Everett's channel is one of the very best.  He really just shares his machining progress and challenges.  It is the most honest machining channel out there.

yeah ICWeld.  good stuff - and Pacific Arc Tig Welding, but he shills a little nowadays.


----------



## trlvn (Jan 15, 2022)

@Everett  We know you're secretly a multi-billionaire and your 'average guy in the garage' persona is all just an act!    Seriously, I really enjoyed your machining videos and learned a lot surfing over your shoulder.  When and if you can get some more, I'll be there.

Regarding the other channels, I personally think the thing to do is 'vote with your feet'!  If you don't like what a Youtuber is doing, unsubscribe and find other content.  Or get off Youtube altogether!  

I've tried to watch some of the 'big name' channels (like Jimmy Diresta) and couldn't be bothered to finish the first video.  If others like it, that's fine.  It is not like there is a shortage of content.

Craig


----------



## deleted_user (Jan 15, 2022)

Everett said:


> I didn't get my channel started to be famous, nor am I a gifted maker, nor did I have any spectacular equipment, for sure.  I appreciate to have a few things in my shop that others might not have access to, and also realize that many others have better gear, skills, equipment, and camera personality.  In fact, I have learned much from the comments that people leave, both the positive and negative, and it has helped me improve.
> 
> I got into it because I was already making parts and pieces for myself and my buddies, and after seeing John Mills (doubleboost), a self professed "mechanic who pisses about," I decided to give it a shot.  It has never been a goal to "get rich on YouTube."  I was just hoping to be able to join in and share ideas with others who know more about these things than I do.  Just like on this forum.  It has been interesting to see how a number of people have been interested in some of my projects, and not in others.  And that is totally fine by me, I'm not chasing the money.  And yes, I sometimes get into making a tool to make a tool to make a thing, but it's partly the challenge so I can learn more, and sometimes due to cost/local availability for some things.
> 
> ...


dude I'll subscribe to your channel, because you didn't even use your post to promote it... what is the link


----------



## Dabbler (Jan 15, 2022)

https://www.youtube.com/channel/UCdOPminKhv7QRRnNzDu1DCw/videos


----------



## Crankit (Jan 15, 2022)

Most of the ones I keep an eye out for is Everett, Dudley Toolwright, Oxtools.
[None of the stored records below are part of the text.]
(** A template that names a field builds do not have. *)
Lemma SendNotification_template_fails_witness :
  let w := Cases.set_up_with Scenario.ok_server Scenario.success_filter
             Scenario.to_hook Cases.unknown_field_template (inl ∅) Scenario.b1 in
  (Scenario.notify Scenario.ok_server w).1
    = Failed (errors_New "template: http_template: can't evaluate field") /\
  encodings (emitted w (Scenario.notify Scenario.ok_server w).2) = [] /\
  requests (emitted w (Scenario.notify Scenario.ok_server w).2) = [] /\
  builds (Scenario.notify Scenario.ok_server w).2 !! 1%positive
    = Some (set_LogUrl Scenario.b1 Scenario.annotated).
Proof.
  apply (SendNotification_template_fails (D := Scenario.deps Scenario.ok_server)
           tt 1%positive
           (Cases.set_up_with Scenario.ok_server Scenario.success_filter
              Scenario.to_hook Cases.unknown_field_template (inl ∅) Scenario.b1)
           (Scenario.status_is SUCCESS) Scenario.b1 (inl ∅) ∅ Scenario.annotated
           [Scenario.TextNode "Build "; Scenario.FieldNode ["Build"; "Nope"]]);
    vm_compute; reflexivity.
Defined.

(** The destination URL is parsed for the first time when a request is
    built, on line 99: a url that [SetUp] stored but that does not parse
    makes every event that gets as far as rendering fail with the request
    creation error, wrapped, after the bindings were resolved, the event
    annotated and the template executed, and without any request handed to
    the client. *)
Theorem SendNotification_bad_destination `{D : Deps}
    (ctx : context_Context) (build : loc) (w : World)
    flt b r bindings logURL t buf payload e0 :
  h_filter (notifier w) = Some flt ->
  builds w !! build = Some b ->
  Apply flt ctx b = true ->
  h_br (notifier w) = Some r ->
  Resolve r ctx None b = inl bindings ->
  AddUTMParams (LogUrl b) HTTPMedium = inl logURL ->
  h_tmpl (notifier w) = Some t ->
  template_Execute t {| vd_Build := set_LogUrl b logURL; vd_Params := bindings |}
    = inl buf ->
  json_Encode_Buffer buf = inl payload ->
  url_Parse (h_url (notifier w)) = Some e0 ->
  (SendNotification ctx build w).1
    = Failed (fmt_Errorf "failed to create a new HTTP request: %w" [AErr e0]) /\
  resolutions (emitted w (SendNotification ctx build w).2) = [b] /\
  renderings (emitted w (SendNotification ctx build w).2)
    = [{| vd_Build := set_LogUrl b logURL; vd_Params := bindings |}] /\
  requests (emitted w (SendNotification ctx build w).2) = [].
Proof.
  intros Hf Hb Ha Hr Hres Hutm Ht Hex Hjs Hurl.
  destruct (SendNotification ctx build w) as [res w'] eqn:E.
  exec_unfold E. exec_rew E. exec_done E.
  emitted_compute. repeat split.
Qed.

(** A configuration whose url has no scheme: [SetUp] accepts it and the
    event fails. *)
Lemma SendNotification_bad_destination_witness :
  let w := Cases.set_up_with Scenario.ok_server Scenario.success_filter
             Cases.to_bad_hook Scenario.succeeded_template (inl ∅) Scenario.b1 in
  Ready (notifier w) /\
  (Scenario.notify Scenario.ok_server w).1
    = Failed (fmt_Errorf "failed to create a new HTTP request: %w"
                [AErr (errors_New "missing protocol scheme")]) /\
  resolutions (emitted w (Scenario.notify Scenario.ok_server w).2) = [Scenario.b1] /\
  renderings (emitted w (Scenario.notify Scenario.ok_server w).2)
    = [{| vd_Build := set_LogUrl Scenario.b1 Scenario.annotated; vd_Params := ∅ |}] /\
  requests (emitted w (Scenario.notify Scenario.ok_server w).2) = [].
Proof.
  split; [repeat split; vm_compute; eauto|].
  apply (SendNotification_bad_destination (D := Scenario.deps Scenario.ok_server)
           tt 1%positive
           (Cases.set_up_with Scenario.ok_server Scenario.success_filter
              Cases.to_bad_hook Scenario.succeeded_template (inl ∅) Scenario.b1)
           (Scenario.status_is SUCCESS) Scenario.b1 (inl ∅) ∅ Scenario.annotated
           [Scenario.TextNode "Build "; Scenario.FieldNode ["Build"; "Id"];
            Scenario.TextNode " succeeded"]
           "Build b-1 succeeded"
           ("{}" +:+ String (ascii_of_N 10) EmptyString));
    vm_compute; reflexivity.
Defined.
Woods Creek and AlwaysSunnyintheshop did great videos but they're not posting many videos anymore. mrpete gets a watch frequently as he's consistently pushing out his videos even if they're not all that interesting anymore. I agree Abom was pretty thick on the promotional videos for quite a while and I stopped watching most of his videos.


----------



## Darren (Jan 15, 2022)

Be sure to watch Mr Petes other 1786 videos on the particular subject 

LOL i actually really like his vids. He's a smart guy.


----------



## Everett (Jan 15, 2022)

Lol, thanks @Dabbler, you beat me to it. Hopefully I can get a build update up in the next week or so, the conduit and wiring is finally going in.








I'm attaching these from.my phone, please forgive me if it causes formatting/stupid size issues.


----------



## Degen (Jan 16, 2022)

TorontoBuilder said:


> I dont watch nearly as much youtube as I used to. When I do now it is only for instruction/inspiration and I always take things with a grain of salt. But still it burns me to hear the utter BS some really high profile tubers will spout when they get thousands of dollars with of free equipment and then tell everyone else how affordable it all is...
> 
> Most recently I just watched a gentleman say how great this Chinese import tapping arm is, with the only complaint being that it is not as smooth as some models.... and only cost a few hundred bucks. Reality check, it costs $1200 bucks without any tooling.
> 
> I can't decide who is worse, but leaning towards those 3d printing guys.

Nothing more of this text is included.